Yesterday they put a sign out front announcing their Ash Wednesday Services, which read: ‘Ashes to Go’. It seemed too light-hearted, too whimsical; it deflected the reader from remembering the powerful, eternal reason for the Ash Wednesday and the season of Lent which starts with it. To me it just said, come in and get ashes then go about your business as usual.
Now, I am pointing this out not to put this Episcopal Church in the crosshairs, but to point out a general current flowing through many of the denominations in our country, indeed in the whole world; even within our own church. To varying degrees we have lost the transcendent aspect of our faith. We have become, in some ways, social service organizations with crosses, bells and smells. We do for the sake of doing, we follow what our parents did and taught us. If there is a more profound reason it is usually: because we want to help those who are hurting, which is indeed a great calling, part of the greatest.
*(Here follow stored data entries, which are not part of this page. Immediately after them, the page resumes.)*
Lemma scopes_guard_effects_witness :
  exists rep w', serve demo_parse demo_config locked_server None 0 (demo_query "SELECT 1")
    demo_world = (rep, w')
  /\ ((forall principal, admitted locked_server (demo_query "SELECT 1") "" = Some principal ->
        contextHasScope principal "query:execute" = false) ->
     (exists resp, rep = inl resp)
     /\ exists ps, statements w' = statements demo_world ++ ps /\ forallb is_probe ps = true)
  /\ (admitted locked_server (demo_query "SELECT 1") "approval:write" = None ->
        approval w' = approval demo_world
        \/ exists fl principal, rep = inr fl
             /\ admitted locked_server (demo_query "SELECT 1") "" = Some principal
             /\ contextHasScope principal "query:execute" = true
             /\ request_begin (now demo_world) (fl_details fl) (approval demo_world) = inl (approval w')
             /\ forall id, id <> details_ID (fl_details fl) ->
                  pending (approval w') !! id = pending (approval demo_world) !! id)
  /\ (admitted locked_server (demo_query "SELECT 1") "admin:*" = None ->
      pause w' = pause demo_world).
Proof.
  eexists _, _. split; [vm_compute; reflexivity|].
  eapply (scopes_guard_effects demo_parse demo_config locked_server demo_verifier None 0).
  vm_compute. reflexivity.
Defined.

(** Half a minute after the snapshot, with its record and a fresh heartbeat. *)
Definition truncate_store : MetadataStore :=
  let manifest := snapshot_manifest "snap_1" "valid" "2024-01-01T00:00:00Z" in
  let s := (RecordSnapshot manifest empty_store).2 in
  {| available := true; audit_events := audit_events s; approval_rows := approval_rows s;
     snapshots := snapshots s; alert_rows := alert_rows s;
     health_checks := {["sync" := {| health_status := "healthy";
                                     health_checked_at := "2024-01-01T00:00:20Z"; health_detail_json := "{}" |}]};
     agent_state := agent_state s |}.
Definition truncate_world : World :=
  set_now (1704067230 * Second) (set_metadata (Some truncate_store) one_snapshot).
Definition truncate_wait : (MCPResponse + inflight) * World :=
  toolExecuteQuery demo_parse demo_config (Some [1; 2]) AnyNil
    (Some (demo_args "TRUNCATE users" "snap_1")) truncate_world.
But, this current of religiosity falls short of the source that should be our motivation. Today’s Gospel gives us the account of Christ showing his disciples a better calling – fishers of men. The first reading gives us Isaiah’s vision of his dialog with the heavenly hosts and St Paul tells the Corinthians that what he is handing on to them was what he was handed by Christ and his apostles. We see today that faith is, as the Holy Father said ‘a personal encounter’
‘Love our neighbor as ourselves’ is a lofty, honorable ideal, it is a worthy calling for everyone. But this calling is what everyone should do; it even defines what a government should be. If we listen to our elected officials describe why they are in office they will tell us it is to help our fellow citizens, and I think almost all of them believe that. Our calling as follower of Christ is to: ‘…love the Lord, your God, with all your heart, with all your soul, and with all your mind… and love your neighbor as yourself.’ This is what we are called to do; to be. Jesus tells us that ‘The whole law and the prophets depend on these two commandments.’ Not one but two. Through the love of the first we can love the latter. Through knowing the first we can come to know the latter.
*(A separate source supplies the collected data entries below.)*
Lemma pause_stops_later_requests_witness :
  exists p tr l1 l2 w w', creachable demo_parse demo_config p tr (l1 ++ l2)
  /\ (0%nat, Some (w, w')) ∈ l2 /\ sent w w' (Executed None "SELECT 1")
  /\ exists a, look (waited 0 l1) (own 0 l1) = Some a /\ unblocked demo_parse a.1 "SELECT 1".
Proof.
  assert (match demo_run [0; 0]%nat (demo_start "SELECT 1") with
    | Some (p0, tr0, l1) =>
        match demo_run [0; 0; 0]%nat (demo_pause p0, tr0 ++ [], l1) with
        | Some (p, tr, l) =>
            match drop (length l1) l with
            | [a; b; (i, Some (w, w'))] =>
                forallb paused_in (drop (length l1) l) = true /\ i = 0%nat
                /\ statements w = [] /\ statements w' = [Executed None "SELECT 1"]
            | _ => False
            end
        | None => False
        end
    | None => False
    end) as Hfacts by (vm_compute; repeat split).
  destruct (demo_run [0; 0]%nat (demo_start "SELECT 1")) as [[[p0 tr0] l1]|] eqn:H0;
    [|destruct Hfacts].
  assert (creachable demo_parse demo_config (demo_pause p0) (tr0 ++ []) (l1 ++ [])) as Hreach0.
  { eapply creach_step; [eapply demo_run_reaches; [apply (demo_start_reached "SELECT 1")|exact H0]|].
    apply c_outside; reflexivity. }
  rewrite (app_nil_r l1) in Hreach0.
  destruct (demo_run [0; 0; 0]%nat _) as [[[p tr] l]|] eqn:H1; [|destruct Hfacts].
  assert (creachable demo_parse demo_config p tr l) as Hreach
    by (eapply demo_run_reaches; [exact Hreach0|exact H1]).
  destruct (demo_run_log _ _ _ _ _ _ _ H1) as [l2 ->]. rewrite drop_app_length in Hfacts.
  destruct l2 as [|a [|b [|[i [[w w']|]] [|]]]]; try (destruct Hfacts; fail).
  destruct Hfacts as (Hpaused & -> & Hs & Hs').
  assert ((0%nat, Some (w, w')) ∈ [a; b; (0%nat, Some (w, w'))]) as Hin by (do 2 right; left).
  assert (sent w w' (Executed None "SELECT 1")) as Hsent.
  { exists [Executed None "SELECT 1"]. rewrite Hs, Hs'. split; [reflexivity|by left]. }
  exists p, tr, l1, [a; b; (0%nat, Some (w, w'))], w, w'.
  split; [exact Hreach|]. split; [exact Hin|]. split; [exact Hsent|].
  refine (pause_stops_later_requests demo_parse demo_config p tr l1 _ 0 w w' None "SELECT 1"
    demo_verifier Hreach _ Hin Hsent).
  intros j [v v'] Hj. apply paused_blocks. rewrite forallb_forall_iff in Hpaused.
  exact (Hpaused _ Hj).
Defined.

(** The operator hears of a request before the engine holds it: who answers the alert
    at once is told that there is no such request, and the request waits on. *)
Definition alerting_config : Config := {|
  policy := policy demo_config; environment := "local"; clusterID := "local";
  has_db := true; storage := ""; snapshotBeforeCritical := true;
  snapshotVerifier := snapshotVerifier demo_config; alert_webhook := Some "http://operator" |}.

Definition alerting_start : demo_pool :=
  {| shared := demo_world;
     calls := [toolExecuteQuery_call demo_parse alerting_config (Some [1; 2]) (AnyInt 1)
                 (Some (demo_args "INSERT 1" ""))] |}.

Example alert_before_registration :
  match schedule [0; 0; 0; 0; 0; 0]%nat alerting_start with
  | Some p =>
      map (fun a => (EventType a, ApprovalID a)) (posted (shared p)) = [("approval_requested", "appr_0102")]
      /\ (Approve "appr_0102" "operator" (approval (shared p))).1 = false
      /\ match move 0 p with
         | Some p' => (Approve "appr_0102" "operator" (approval (shared p'))).1 = true
         | None => False
         end
  | None => False
  end.
Proof. vm_compute. repeat split. Qed.
End demo.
In this New Evangelization we need to bring into clear focus this all important relationship with God, this foundational source of our life if we are to truly help each other; for it is in our relationship with our creator that we complete our creation; we can’t do it on our own. We need to regain that sense of the divine, the divine that comes to us, the divine that devotes himself to us, if are ever to truly devote ourselves to our neighbors. Anything short of this intimate relationship with God leaves us vulnerable to withering; withering of our energy and our love; and that, in turn, leads to despair of those we trying to help and have left hanging on dashed hopes.
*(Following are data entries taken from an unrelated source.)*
Lemma spares_CaptureTable t t' : t <> t' -> keeps (spares t) (CaptureTable cfg t').
Proof.
  intros Hne. unfold CaptureTable, fkConstraints, checkConstraints, indexes, writeTableParquet.
  apply (keeps_bind _); [done|intros sid].
  apply (keeps_try _); [apply keeps_wrap, spares_tableDDL|intros ddl].
  apply (keeps_try _); [apply keeps_wrap, spares_sql|intros fks].
  apply (keeps_try _); [apply keeps_wrap, spares_sql|intros checks].
  apply (keeps_try _); [apply keeps_wrap, (keeps_try _);
    [apply spares_sql|intros; keep]|intros idxs].
  apply (keeps_try _); [apply keeps_wrap, spares_minor; keep|intros file].
  apply (keeps_try _); [keep|intros hash]. destruct (String.eqb _ ""); [keep|].
  apply (keeps_try _); [keep|intros _].
  apply (keeps_try _); [apply keeps_wrap, spares_put|intros _].
  apply (keeps_bind _); [keep|intros now]. unfold commit_capture.
  apply (keeps_bind _); [keep|intros v]. destruct v.
  - apply (keeps_bind _); [apply spares_put|intros []].
    + apply (keeps_bind _); [by apply spares_latest|intros _; keep].
    + apply (keeps_bind _); [done|intros _; keep].
  - apply (keeps_bind _); [done|intros _; keep].
Qed.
It seems to me, that this Lent I need to refocus on my relationship with the Lord, allow His Holy Spirit to pierce my defensive layers and show me my weaknesses in our relationship, to burn away, so to speak, my prideful impurities so that we, the Lord and myself, can become closer. By participating in this purgation at the hands God can I be sure that I love my neighbor as myself. All of this can start with the understanding that ashes are more than something you just pick up.